:: DATA IN THIS EXERCISE

(** Binding a frame buffer and a call for no scan line leave the stream
    and the offset table alone. *)
Lemma written_same (d d' : Data) (base : list byte)
    (chunks : list (Z * list byte)) :
  lineOrder d' = lineOrder d -> minY d' = minY d -> maxY d' = maxY d ->
  linesInBuffer d' = linesInBuffer d ->
  multiPart d' = multiPart d -> partNumber d' = partNumber d ->
  missingScanLines d' = missingScanLines d ->
  currentScanLine d' = currentScanLine d ->
  lineOffsets d' = lineOffsets d -> _streamData d' = _streamData d ->
  (written d base chunks -> written d' base chunks)
  /\ (headed d chunks -> headed d' chunks).
Proof.
  intros Ho Hmin Hmax HL Hmp Hpn Hm Hc Hoff Hsd.
  assert (Hcount : chunkCount d' = chunkCount d)
    by (unfold chunkCount; by rewrite Hmin, Hmax, HL).
  assert (Hnth : forall i, nthChunk d' i = nthChunk d i)
    by (intros i; unfold nthChunk; by rewrite Ho, Hcount).
  assert (Hbytes : forall chunk, chunkBytes d' chunk = chunkBytes d chunk)
    by (intros chunk; unfold chunkBytes, chunkRecord; by rewrite Hmp, Hpn).
  assert (Hfmap : chunkBytes d' <$> chunks = chunkBytes d <$> chunks)
    by (apply list_fmap_ext; intros; apply Hbytes).
  split.
  - intros [(H1 & H2 & H3 & H4 & H5) Hn]. split.
    + unfold placed. rewrite Hoff, Hsd, Hcount, Hfmap.
      repeat (split; [done|]). intros i Hi. by rewrite Hnth, H5.
    + rewrite Hn. unfold nextChunk, chunkOf.
      by rewrite Hm, Hc, Hmin, HL, !Hnth, Hcount.
  - intros Hh i chunk Hi. rewrite (Hh i chunk Hi).
    unfold chunkMin. by rewrite Hnth, Hmin, HL.
Qed.

(** X1.  The layout of the file.  On a file in order whose stream holds
    [base] and the records of the chunks [chunks0], stands at its end with
    a cached position that is 0 or the put position, and whose offset
    table has the positions of these records, every state that
    bindings of frame buffers and calls of [writePixels] for no more scan
    lines than are missing lead to is in order again, and its stream holds
    [base], the records of [chunks0] and behind them the records of the
    chunks that have been completed since, in the order of the file: the
    stream only grows at its end.  Every record has the first scan line of
    its chunk in its head, and the offset table has its position in the
    entry of its chunk and 0 in the entries of the chunks that are not
    complete.  The place of the offset table in the file stays what it
    was. *)
Theorem writePixels_file_layout (d0 d : Data) (base : list byte)
    (chunks0 : list (Z * list byte)) :
  wf d0 -> written d0 base chunks0 -> headed d0 chunks0 ->
  reaches ops d0 d ->
  wf d
  /\ lineOffsetsPosition d = lineOffsetsPosition d0
  /\ exists more,
       written d base (chunks0 ++ more) /\ headed d (chunks0 ++ more).
Proof.
  intros Hwf0 Hw0 Hh0 Hreach.
  induction Hreach as [|frameBuffer_ d d' _ IH Hset|n d d' _ IH Hn Hrun].
  - split; [done|]. split; [done|]. exists []. by rewrite app_nil_r.
  - destruct IH as (Hwf & Hpos & more & Hw & Hh).
    destruct (wf_setFrameBuffer frameBuffer_ d d' Hwf Hset)
      as (Hwf' & _ & _).
    split; [done|].
    unfold setFrameBuffer in Hset.
    destruct (checkFrameBuffer _ _ _); [done|]. simplify_eq.
    split; [done|]. exists more.
    by destruct (written_same d
                   (set_slices (sliceFor frameBuffer_
                                <$> Header.channels (header d))
                      (set_frameBuffer frameBuffer_ d))
                   base (chunks0 ++ more)) as [H1 H2]; [..|split; auto].
  - destruct IH as (Hwf & Hpos & more & Hw & Hh).
    destruct (decide (slices d = [])) as [Hnil|Hslices].
    { unfold writePixels, writePixels_try in Hrun.
      rewrite decide_True in Hrun by (by rewrite Hnil). done. }
    destruct (decide (missingScanLines d <= 0)) as [Hnone|Hsome].
    { by destruct (writePixels_full ops n d d' Hslices Hnone). }
    destruct (decide (n = 0)) as [->|Hn0].
    + destruct (writePixels_zero ops d Hwf Hslices) as (lbs' & Hrun' & Hwf');
        [lia|]. cbv zeta in Hrun', Hwf'. rewrite Hrun' in Hrun.
      simplify_eq. split; [done|]. split; [done|]. exists more.
      by destruct (written_same d
                     (upd d lbs' (missingScanLines d) (currentScanLine d)
                        (lineOffsets d) (_streamData d))
                     base (chunks0 ++ more)) as [H1 H2]; [..|split; auto].
    + destruct (writePixels_written n d base (chunks0 ++ more) Hwf Hslices)
        as (d'' & more' & Hrun' & Hwf' & Hw' & Hh' & Hframe);
        [lia|done|done|].
      rewrite Hrun' in Hrun. simplify_eq. split; [done|].
      split; [by rewrite Hframe|].
      exists (more ++ more'). by rewrite app_assoc.
Qed.

End Layout.

(** * More of the write path *)

Section WritePathMore.

Variable ops : MiscOps.

(** ** A file without slices *)

(** X2.  Nothing can be written without slices.  A file that has just been
    made has no slices: [writePixels], for any number of scan lines, throws
    the argument error for the missing frame buffer and changes nothing.
    The same holds after a frame buffer has been bound to a file whose
    header has no channel at all: the binding succeeds, and the call still
    says that no frame buffer is specified. *)
Theorem writePixels_without_slices (n numThreads : Z) (multiPart_ : bool)
    (streamData : OutputStreamMutex.t) (hdr : Header.t)
    (frameBuffer_ : FrameBuffer) :
  let d := initialize ops numThreads multiPart_ streamData hdr in
  let e :=
    ArgExc (msg_writeFailed
              (OStream.fileName (OutputStreamMutex.os streamData))
              msg_noFrameBuffer) in
  writePixels ops n d = Threw e d
  /\ (Header.channels hdr = [] ->
      exists d',
        setFrameBuffer frameBuffer_ d = Returned d'
        /\ frameBuffer d' = frameBuffer_
        /\ writePixels ops n d' = Threw e d').
Proof.
  intros d e. split; [done|].
  intros Hnone. unfold setFrameBuffer.
  change (Header.channels (header d)) with (Header.channels hdr).
  rewrite Hnone. simpl. eexists. split; [reflexivity|]. done.
Qed.

(** ** Binding again *)

(** X3.  A binding replaces the one before it.  After a frame buffer has
    been bound, binding another one gives the state that binding the other
    one alone gives: nothing of the earlier binding is kept.  When the
    other one is rejected, the earlier binding stays as it is. *)
Theorem setFrameBuffer_replaces (frameBuffer1 frameBuffer2 : FrameBuffer)
    (d d1 : Data) :
  setFrameBuffer frameBuffer1 d = Returned d1 ->
  match setFrameBuffer frameBuffer2 d with
  | Returned d2 => setFrameBuffer frameBuffer2 d1 = Returned d2
  | Threw e _ =>
      setFrameBuffer frameBuffer2 d1 = Threw e d1
      /\ frameBuffer d1 = frameBuffer1
      /\ slices d1 = sliceFor frameBuffer1 <$> Header.channels (header d)
  | Undefined => False
  end.
Proof.
  unfold setFrameBuffer.
  destruct (checkFrameBuffer (fileName d) _ frameBuffer1); [done|].
  intros [= <-].
  change (fileName (set_slices _ (set_frameBuffer frameBuffer1 d)))
    with (fileName d).
  change (Header.channels (header (set_slices _ (set_frameBuffer _ d))))
    with (Header.channels (header d)).
  by destruct (checkFrameBuffer (fileName d) _ frameBuffer2).
Qed.
(* ===== verification/_CoqProject ===== *)
-Q . S2P
Prelude.v
Table.v
GoTime.v
Base64.v
Models.v
Api.v
Hub.v
HubInv.v
Ext.v
Net.v
Text.v
World.v
Demo.v
Config.v
ConfigSpec.v
Launcher.v
StoreAccounts.v
StoreCircles.v
StorePings.v
StoreWf.v
PgAccounts.v
PgCircles.v
PgPings.v
Querier.v
Token.v
SafetyCode.v
Boxes.v
Password.v
Auth.v
Server.v
Realtime.v
CirclesApi.v
PlacesApi.v
PingsApi.v
ShareApi.v
Columns.v
Static.v
Sqlitedb.v
Handles.v
Doctor.v
Files.v
Publish.v
Command.v
Tray.v
AuthApi.v
Httpx.v
Fcm.v
Push.v
Retention.v
Partitions.v
Ratelimit.v
Router.v
Routes.v
Throttle.v
StoreInv.v
System.v
SystemSpec.v
AuthSpec.v
CirclesSpec.v
RetentionSpec.v
PingsSpec.v
PlacesSpec.v
ShareSpec.v
ColumnsSpec.v
StaticSpec.v
PushSpec.v
PartitionsSpec.v
LatestSpec.v
QuerierSpec.v
PublishSpec.v
HubSys.v
RemovalSpec.v
HubSpec.v
LauncherSpec.v
FilesSpec.v
CommandSpec.v
Lock.v
LockSpec.v
Middleware.v
MiddlewareSpec.v
Definition set_sos_events (v : list SosEvent) (db : DB) : DB :=
  mkDB (users db) (devices db) (sessions db) (circles db) (circle_members db) (invites db) (places_enc db) (key_envelopes db) v (push_subscriptions db) (app_versions db) (audit_log db) (login_attempts db) (pings db) (share_sessions db) (share_positions db) (notification_mutes db) (audit_log_seq db) (login_attempts_seq db).

Definition set_push_subscriptions (v : list PushSubscription) (db : DB) : DB :=
  mkDB (users db) (devices db) (sessions db) (circles db) (circle_members db) (invites db) (places_enc db) (key_envelopes db) (sos_events db) v (app_versions db) (audit_log db) (login_attempts db) (pings db) (share_sessions db) (share_positions db) (notification_mutes db) (audit_log_seq db) (login_attempts_seq db).

Definition set_app_versions (v : list AppVersion) (db : DB) : DB :=
  mkDB (users db) (devices db) (sessions db) (circles db) (circle_members db) (invites db) (places_enc db) (key_envelopes db) (sos_events db) (push_subscriptions db) v (audit_log db) (login_attempts db) (pings db) (share_sessions db) (share_positions db) (notification_mutes db) (audit_log_seq db) (login_attempts_seq db).
(* ===== verification/Net.v ===== *)
(** * Addresses (net, net/url), as the server uses them *)

From S2P Require Import Prelude Ext.
Local Open Scope Z_scope.
Local Open Scope string_scope.

(** What precedes and follows the first, and the last, [c]. *)
Fixpoint cut (c : ascii) (s : string) : option (string * string) :=
  match s with
  | EmptyString => None
  | String c' s' =>
      if decide (c' = c) then Some ("", s') else
      match cut c s' with Some (a, b) => Some (String c' a, b) | None => None end
  end.

Fixpoint cut_last (c : ascii) (s : string) : option (string * string) :=
  match s with
  | EmptyString => None
  | String c' s' =>
      match cut_last c s' with
      | Some (a, b) => Some (String c' a, b)
      | None => if decide (c' = c) then Some ("", s') else None
      end
  end.

Definition has_char (c : ascii) (s : string) : bool := bool_decide (cut c s <> None).

(** [net.SplitHostPort]: None for its errors. *)
Definition SplitHostPort (hostport : string) : option (string * string) :=
  match cut_last ":" hostport with
  | None => None
  | Some (before, port) =>
      match hostport with
      | String "[" rest =>
          match cut "]" rest with
          | None => None
          | Some (host, after) =>
              match after with
              | String ":" port' =>
                  if has_char ":" port' || has_char "[" host || has_char "[" after || has_char "]" after
                  then None else Some (host, port')
              | _ => None
              end
          end
      | _ => if has_char ":" before || has_char "[" hostport || has_char "]" hostport then None else Some (before, port)
      end
  end.

Example split_host_port :
  SplitHostPort "203.0.113.9:5555" = Some ("203.0.113.9", "5555") /\
  SplitHostPort "[2001:db8::1]:443" = Some ("2001:db8::1", "443") /\
  SplitHostPort "2001:db8::1" = None /\ SplitHostPort "localhost" = None.
Proof. vm_compute. auto. Qed.

Definition is_digit (c : ascii) : bool := let n := N_of_ascii c in ((48 <=? n) && (n <=? 57))%N.

Fixpoint all_chars (p : ascii -> bool) (s : string) : bool :=
  match s with EmptyString => true | String c s' => p c && all_chars p s' end.

(** [URL.Port]. *)
Definition URL_Port (u : URL) : string :=
  match cut_last ":" (url_Host u) with
  | Some (_, port) => if all_chars is_digit port then port else ""
  | None => ""
  end.

Definition TrimSuffix (s suffix : string) : string :=
  let n := (String.length s - String.length suffix)%nat in
  if bool_decide (s = String.substring 0 n s ++ suffix) then String.substring 0 n s else s.

(** [strings.TrimPrefix]. *)
Definition TrimPrefix (s p : string) : string :=
  if HasPrefix s p then String.substring (String.length p) (String.length s - String.length p) s else s.

(** [strings.Split(s, sep)] of a one-byte separator. *)
Fixpoint split_on (sep : ascii) (s : string) : list string :=
  match s with
  | EmptyString => [EmptyString]
  | String c s' =>
      if ascii_dec c sep then EmptyString :: split_on sep s' else
      match split_on sep s' with
      | p :: ps => String c p :: ps
      | [] => [String c EmptyString]
      end
  end.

::::

Lines to set down from above: the line with "StorePings.v", the line with "(sos_events db) v", and every line between, each exactly as written.

### ANSWER SECTION
StorePings.v
StoreWf.v
PgAccounts.v
PgCircles.v
PgPings.v
Querier.v
Token.v
SafetyCode.v
Boxes.v
Password.v
Auth.v
Server.v
Realtime.v
CirclesApi.v
PlacesApi.v
PingsApi.v
ShareApi.v
Columns.v
Static.v
Sqlitedb.v
Handles.v
Doctor.v
Files.v
Publish.v
Command.v
Tray.v
AuthApi.v
Httpx.v
Fcm.v
Push.v
Retention.v
Partitions.v
Ratelimit.v
Router.v
Routes.v
Throttle.v
StoreInv.v
System.v
SystemSpec.v
AuthSpec.v
CirclesSpec.v
RetentionSpec.v
PingsSpec.v
PlacesSpec.v
ShareSpec.v
ColumnsSpec.v
StaticSpec.v
PushSpec.v
PartitionsSpec.v
LatestSpec.v
QuerierSpec.v
PublishSpec.v
HubSys.v
RemovalSpec.v
HubSpec.v
LauncherSpec.v
FilesSpec.v
CommandSpec.v
Lock.v
LockSpec.v
Middleware.v
MiddlewareSpec.v
Definition set_sos_events (v : list SosEvent) (db : DB) : DB :=
  mkDB (users db) (devices db) (sessions db) (circles db) (circle_members db) (invites db) (places_enc db) (key_envelopes db) v (push_subscriptions db) (app_versions db) (audit_log db) (login_attempts db) (pings db) (share_sessions db) (share_positions db) (notification_mutes db) (audit_log_seq db) (login_attempts_seq db).

Definition set_push_subscriptions (v : list PushSubscription) (db : DB) : DB :=
  mkDB (users db) (devices db) (sessions db) (circles db) (circle_members db) (invites db) (places_enc db) (key_envelopes db) (sos_events db) v (app_versions db) (audit_log db) (login_attempts db) (pings db) (share_sessions db) (share_positions db) (notification_mutes db) (audit_log_seq db) (login_attempts_seq db).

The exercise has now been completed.